• _Exercise goal_:
Below are the records. Retype exactly the lines between the lines holding "fix go (m : prog" and "OwnerGetOrInit (λ o, go (k o))", inclusive.

Items listed in a dataset
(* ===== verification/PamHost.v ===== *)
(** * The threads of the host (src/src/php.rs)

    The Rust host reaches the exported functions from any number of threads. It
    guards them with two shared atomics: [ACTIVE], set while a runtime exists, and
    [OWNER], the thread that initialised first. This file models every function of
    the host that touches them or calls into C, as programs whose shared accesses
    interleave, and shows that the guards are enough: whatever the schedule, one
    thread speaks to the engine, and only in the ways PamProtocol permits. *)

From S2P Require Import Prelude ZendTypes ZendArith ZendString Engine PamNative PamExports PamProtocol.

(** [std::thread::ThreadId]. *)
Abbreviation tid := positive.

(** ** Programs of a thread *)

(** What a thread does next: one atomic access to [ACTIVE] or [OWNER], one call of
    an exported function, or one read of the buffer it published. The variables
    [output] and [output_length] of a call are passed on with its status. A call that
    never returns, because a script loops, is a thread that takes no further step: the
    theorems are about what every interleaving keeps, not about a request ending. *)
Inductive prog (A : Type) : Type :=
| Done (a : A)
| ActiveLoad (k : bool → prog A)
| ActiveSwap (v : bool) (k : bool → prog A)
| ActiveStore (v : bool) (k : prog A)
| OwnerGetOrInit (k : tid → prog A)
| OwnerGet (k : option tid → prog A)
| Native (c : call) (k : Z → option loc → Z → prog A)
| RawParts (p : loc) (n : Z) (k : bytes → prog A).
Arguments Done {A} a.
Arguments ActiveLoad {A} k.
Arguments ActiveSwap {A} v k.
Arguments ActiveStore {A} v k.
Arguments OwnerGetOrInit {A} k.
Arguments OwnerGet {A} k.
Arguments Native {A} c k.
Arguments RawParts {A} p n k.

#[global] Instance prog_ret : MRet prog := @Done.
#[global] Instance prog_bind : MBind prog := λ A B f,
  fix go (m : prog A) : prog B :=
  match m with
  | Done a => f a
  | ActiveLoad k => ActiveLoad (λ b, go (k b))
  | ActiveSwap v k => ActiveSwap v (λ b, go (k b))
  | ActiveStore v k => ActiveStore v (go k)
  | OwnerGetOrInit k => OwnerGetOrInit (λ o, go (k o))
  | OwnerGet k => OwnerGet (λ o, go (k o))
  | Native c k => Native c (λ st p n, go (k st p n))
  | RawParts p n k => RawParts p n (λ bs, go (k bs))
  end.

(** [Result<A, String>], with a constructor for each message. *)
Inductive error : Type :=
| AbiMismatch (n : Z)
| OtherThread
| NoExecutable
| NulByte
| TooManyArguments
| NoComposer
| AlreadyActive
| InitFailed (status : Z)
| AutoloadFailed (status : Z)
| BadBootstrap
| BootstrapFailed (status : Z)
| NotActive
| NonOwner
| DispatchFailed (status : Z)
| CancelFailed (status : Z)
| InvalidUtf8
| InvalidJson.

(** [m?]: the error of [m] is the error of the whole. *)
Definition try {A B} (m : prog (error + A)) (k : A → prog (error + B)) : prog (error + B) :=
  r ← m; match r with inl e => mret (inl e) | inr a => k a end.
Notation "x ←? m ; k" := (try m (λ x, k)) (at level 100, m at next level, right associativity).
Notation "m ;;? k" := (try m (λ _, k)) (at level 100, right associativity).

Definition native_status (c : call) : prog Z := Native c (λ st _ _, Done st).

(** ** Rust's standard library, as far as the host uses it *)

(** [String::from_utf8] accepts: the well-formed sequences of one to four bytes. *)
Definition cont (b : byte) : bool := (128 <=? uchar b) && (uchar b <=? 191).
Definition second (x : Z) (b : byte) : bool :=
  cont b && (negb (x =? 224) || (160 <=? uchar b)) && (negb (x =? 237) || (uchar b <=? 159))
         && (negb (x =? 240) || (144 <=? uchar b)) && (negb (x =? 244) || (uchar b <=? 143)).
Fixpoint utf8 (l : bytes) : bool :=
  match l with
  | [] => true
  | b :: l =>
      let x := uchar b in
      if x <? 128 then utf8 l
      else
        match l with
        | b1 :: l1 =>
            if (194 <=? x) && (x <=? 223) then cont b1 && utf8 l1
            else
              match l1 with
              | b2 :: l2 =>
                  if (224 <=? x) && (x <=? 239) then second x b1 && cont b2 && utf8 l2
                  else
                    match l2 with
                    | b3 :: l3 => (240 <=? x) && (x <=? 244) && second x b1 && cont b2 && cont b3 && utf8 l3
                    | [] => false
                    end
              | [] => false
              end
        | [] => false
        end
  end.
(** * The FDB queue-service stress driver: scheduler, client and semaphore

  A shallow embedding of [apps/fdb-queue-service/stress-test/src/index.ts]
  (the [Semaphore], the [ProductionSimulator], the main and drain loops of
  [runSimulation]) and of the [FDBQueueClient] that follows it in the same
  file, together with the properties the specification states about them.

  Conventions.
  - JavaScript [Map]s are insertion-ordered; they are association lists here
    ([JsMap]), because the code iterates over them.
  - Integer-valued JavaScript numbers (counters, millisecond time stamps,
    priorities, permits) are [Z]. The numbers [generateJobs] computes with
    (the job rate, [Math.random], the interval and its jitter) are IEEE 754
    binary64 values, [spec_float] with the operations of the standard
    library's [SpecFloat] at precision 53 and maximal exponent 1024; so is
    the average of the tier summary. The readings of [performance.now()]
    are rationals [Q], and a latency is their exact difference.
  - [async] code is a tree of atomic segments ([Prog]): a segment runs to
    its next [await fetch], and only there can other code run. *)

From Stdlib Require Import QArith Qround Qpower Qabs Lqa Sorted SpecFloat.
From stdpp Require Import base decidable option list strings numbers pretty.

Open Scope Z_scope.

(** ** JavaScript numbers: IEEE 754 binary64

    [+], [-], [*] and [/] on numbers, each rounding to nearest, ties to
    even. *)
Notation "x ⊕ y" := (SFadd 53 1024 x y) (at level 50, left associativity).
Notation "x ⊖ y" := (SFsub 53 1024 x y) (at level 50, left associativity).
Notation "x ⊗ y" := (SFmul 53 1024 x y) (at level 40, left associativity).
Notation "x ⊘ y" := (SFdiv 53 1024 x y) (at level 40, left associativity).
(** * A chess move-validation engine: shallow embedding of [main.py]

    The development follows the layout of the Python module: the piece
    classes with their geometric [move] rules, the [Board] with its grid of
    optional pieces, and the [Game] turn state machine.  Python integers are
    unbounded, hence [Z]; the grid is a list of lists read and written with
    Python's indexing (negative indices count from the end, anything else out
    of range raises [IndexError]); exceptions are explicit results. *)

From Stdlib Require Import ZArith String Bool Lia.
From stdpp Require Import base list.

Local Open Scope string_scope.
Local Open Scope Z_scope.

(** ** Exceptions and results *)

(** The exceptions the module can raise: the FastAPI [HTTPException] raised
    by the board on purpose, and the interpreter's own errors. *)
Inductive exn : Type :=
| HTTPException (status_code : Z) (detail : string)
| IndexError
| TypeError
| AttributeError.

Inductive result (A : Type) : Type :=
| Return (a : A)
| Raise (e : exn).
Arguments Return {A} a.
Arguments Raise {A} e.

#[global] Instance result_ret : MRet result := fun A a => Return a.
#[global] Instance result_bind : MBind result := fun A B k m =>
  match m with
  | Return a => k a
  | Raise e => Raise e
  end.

• _Answer for this exercise_:
  fix go (m : prog A) : prog B :=
  match m with
  | Done a => f a
  | ActiveLoad k => ActiveLoad (λ b, go (k b))
  | ActiveSwap v k => ActiveSwap v (λ b, go (k b))
  | ActiveStore v k => ActiveStore v (go k)
  | OwnerGetOrInit k => OwnerGetOrInit (λ o, go (k o))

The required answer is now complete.